Japanese developers also face declining growth in residential property.
Mitsui Fudosan Co., Japan's biggest property developer by sales, said this month the housing market will remain "tough" because of the high cost of construction materials and stricter building codes that have delayed projects.
Condominium sales may fall for a third year in 2008 after new rules slowed approvals for projects at a time when the cost of raw materials such as steel and oil is at a record high.
Mitsubishi Estate plans to cut costs at its condominium business by pooling with subsidiary Towa Real Estate Development Co. to buy materials and by focusing on developing residences close to transport and shopping hubs, Kimura said.
Mitsubishi Estate last month forecast the profit margin for its condo business will decline after land and construction costs rose.
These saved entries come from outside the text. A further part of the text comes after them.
Inductive pstep : pipe -> pipe -> Prop :=
| ps_insert tbl sn rn rc t : tbl !! key t = None -> fresh_row t ->
    pstep (mkPipe tbl sn rn rc) (mkPipe (<[key t := t]> tbl) sn rn rc)
| ps_read tbl sn rn rc : pstep (mkPipe tbl sn rn rc) (mkPipe tbl (poll_rows tbl ++ sn) rn rc)
| ps_start tbl sn rn rc task s op tbl' : task ∈ sn -> start_op task s op -> op tbl = Some tbl' ->
    pstep (mkPipe tbl sn rn rc) (mkPipe tbl' sn ((s, key task) :: rn) rc)
| ps_check tbl sn rn rc task op : task ∈ sn -> check_op task op ->
    pstep (mkPipe tbl sn rn rc) (mkPipe (op tbl) sn rn rc)
| ps_precommit tbl sn rn rc b pieces lb cfg h now id tbl' :
    pollStartBatchPrecommitMsg b pieces lb cfg h now id tbl = Some tbl' ->
    pstep (mkPipe tbl sn rn rc) (mkPipe tbl' sn rn rc)
| ps_commit tbl sn rn rc b cfg h now id tbl' :
    pollStartBatchCommitMsg b cfg h now id tbl = Some tbl' ->
    pstep (mkPipe tbl sn rn rc) (mkPipe tbl' sn rn rc)
| ps_finish tbl sn rn rc needs op : (forall x, needs = Some x -> x ∈ rn) -> finish_op needs op ->
    pstep (mkPipe tbl sn rn rc) (mkPipe (op tbl) sn rn rc)
| ps_reset tbl sn rn1 s k rn2 rc : s = TreeC \/ s = Synth ->   (* the run of TreeRC or Synth fails *)
    pstep (mkPipe tbl sn (rn1 ++ (s, k) :: rn2) rc)
      (mkPipe (resetSectorSealingState k tbl) sn (rn1 ++ rn2) (if races tbl sn (rn1 ++ rn2) k then {[ k ]} ∪ rc else rc))
| ps_forget tbl sn sn' rn rn' rc : sn' ⊆ sn -> rn' ⊆ rn ->    (* passes and runs end *)
    pstep (mkPipe tbl sn rn rc) (mkPipe tbl sn' rn' rc).
(** The cache that a context may carry, by the key [miner-number-type].  Entries
    expire, so the map a call finds is any part of what earlier calls stored. *)
Abbreviation find_cache := (gmap (Z * Z * SectorFileType) (list SectorStorageInfo)).

Definition StorageFindSector (cache : option find_cache) (sector : SectorID) (ft : SectorFileType) (ssize : Z)
    (allowFetch : bool) (now : time) (q1 q2 : option sql_error) db
    : option find_cache * result (list SectorStorageInfo) index_error :=
  match cache with
  | None => (None, findSectorUncached sector ft ssize allowFetch now q1 q2 db)
  | Some c =>
      if allowFetch then (Some c, findSectorUncached sector ft ssize allowFetch now q1 q2 db)
      else
        let cacheKey := (Miner sector, Number sector, ft) in
        match c !! cacheKey with
        | Some info => (Some c, Ok info)
        | None =>
            match findSectorUncached sector ft ssize allowFetch now q1 q2 db with
            | Err e => (Some c, Err e)
            | Ok si => (Some (<[cacheKey := si]> c), Ok si)
            end
        end
  end.

Definition path_info (id : string) (r : path_row) : StorageInfo :=
  mkStorageInfo id (row_urls r) (p_weight r) (p_max_storage r) (p_can_seal r) (p_can_store r)
    (splitString (p_groups r)) (splitString (p_allow_to r)) (splitString (p_allow_types r))
    (splitString (p_deny_types r)) (splitString (p_allow_miners r)) (splitString (p_deny_miners r)).

(** [StorageInfo] reads [qResults[0]]: an unknown path is a panic, [None]. *)
Definition StorageInfo_ (id : string) (q : option sql_error) db : option (result StorageInfo index_error) :=
  match q with
  | Some e => Some (Err (SqlFailed e))
  | None =>
      match storage_path db !! id with
      | None => None
      | Some r =>
          if scan_urls r then Some (Ok (path_info id r)) else Some (Err (SqlFailed SqlOther))
      end
  end.

(** [ORDER BY (available::numeric * weight) DESC] *)
Definition better (a b : string * path_row) : Prop :=
  p_available b.2 * p_weight b.2 <= p_available a.2 * p_weight a.2.

#[local] Instance better_dec : RelDecision better.
Proof. intros a b. unfold better. apply _. Defined.

Definition alloc_rows db (now : time) (pathType : string) (spaceReq : Z) : list (string * path_row) :=
  merge_sort better
    (enum (List.filter (fun '(_, r) =>
        (spaceReq <=? p_available r) && healthy now r &&
        ((bool_decide (pathType = PathSealing) && p_can_seal r) || (bool_decide (pathType = PathStorage) && p_can_store r)))
      (map_to_list (storage_path db)))).

Fixpoint alloc_loop (miner : Z) (rows : list (string * path_row)) (result : list StorageInfo)
    : Prelude.result (list StorageInfo) index_error :=
  match rows with
  | [] => Ok result
  | (id, r) :: rows =>
      let proceed :=
        if miner =? NoMinerFilter then Ok true
        else MinerFilter (splitString (p_allow_miners r)) (splitString (p_deny_miners r)) miner in
      match proceed with
      | Err e => Err e
      | Ok false => alloc_loop miner rows result
      | Ok true => alloc_loop miner rows (result ++ [path_info id r])
      end
  end.

(** The space that is asked for; a context may bring its own function. *)
Definition alloc_space (spaceUse : option (SectorFileType -> Z -> result Z ft_error))
    (allocate : SectorFileType) (ssize : Z) (pathType : string) : result Z index_error :=
  let r :=
    match spaceUse with
    | Some f => Ok (f allocate ssize)
    | None =>
        if bool_decide (pathType = PathSealing) then Ok (SealSpaceUse allocate ssize)
        else if bool_decide (pathType = PathStorage) then Ok (StoreSpaceUse allocate ssize)
        else Err UnexpectedPathType
    end in
  match r with
  | Err e => Err e
  | Ok (Err e) => Err (SpaceError e)
  | Ok (Ok n) => Ok n
  end.

Definition StorageBestAlloc (spaceUse : option (SectorFileType -> Z -> result Z ft_error))
    (allocate : SectorFileType) (ssize : Z) (pathType : string) (miner : Z) (now : time)
    (q : option sql_error) db : result (list StorageInfo) index_error :=
  match alloc_space spaceUse allocate ssize pathType with
  | Err e => Err e
  | Ok spaceReq =>
      match q with
      | Some e => Err (SqlFailed e)
      | None =>
          let rows := alloc_rows db now pathType spaceReq in
          if negb (forallb (fun row => scan_urls row.2) rows) then Err (SqlFailed SqlOther)
          else alloc_loop miner rows []
      end
  end.

End DBIndex.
The margin will drop to as little as 18 percent for the year to March 2011, from 25 percent now, the company said last month.
"One of the benefits of merging our condo business with Towa is we can reduce costs for materials used in kitchens and bathrooms significantly since we order together in volume," Kimura said. "While cutting costs, we also need to provide value-added properties, such as condos that are close to stations or shopping centers."
Condominiums put up for sale in Tokyo and the surrounding area dropped for a sixth month in February, declining 28 percent from a year earlier, the Real Estate Economic Research Institute said on March 13.
"There are still many people who want to buy condos despite the increase in condo prices," Kimura said.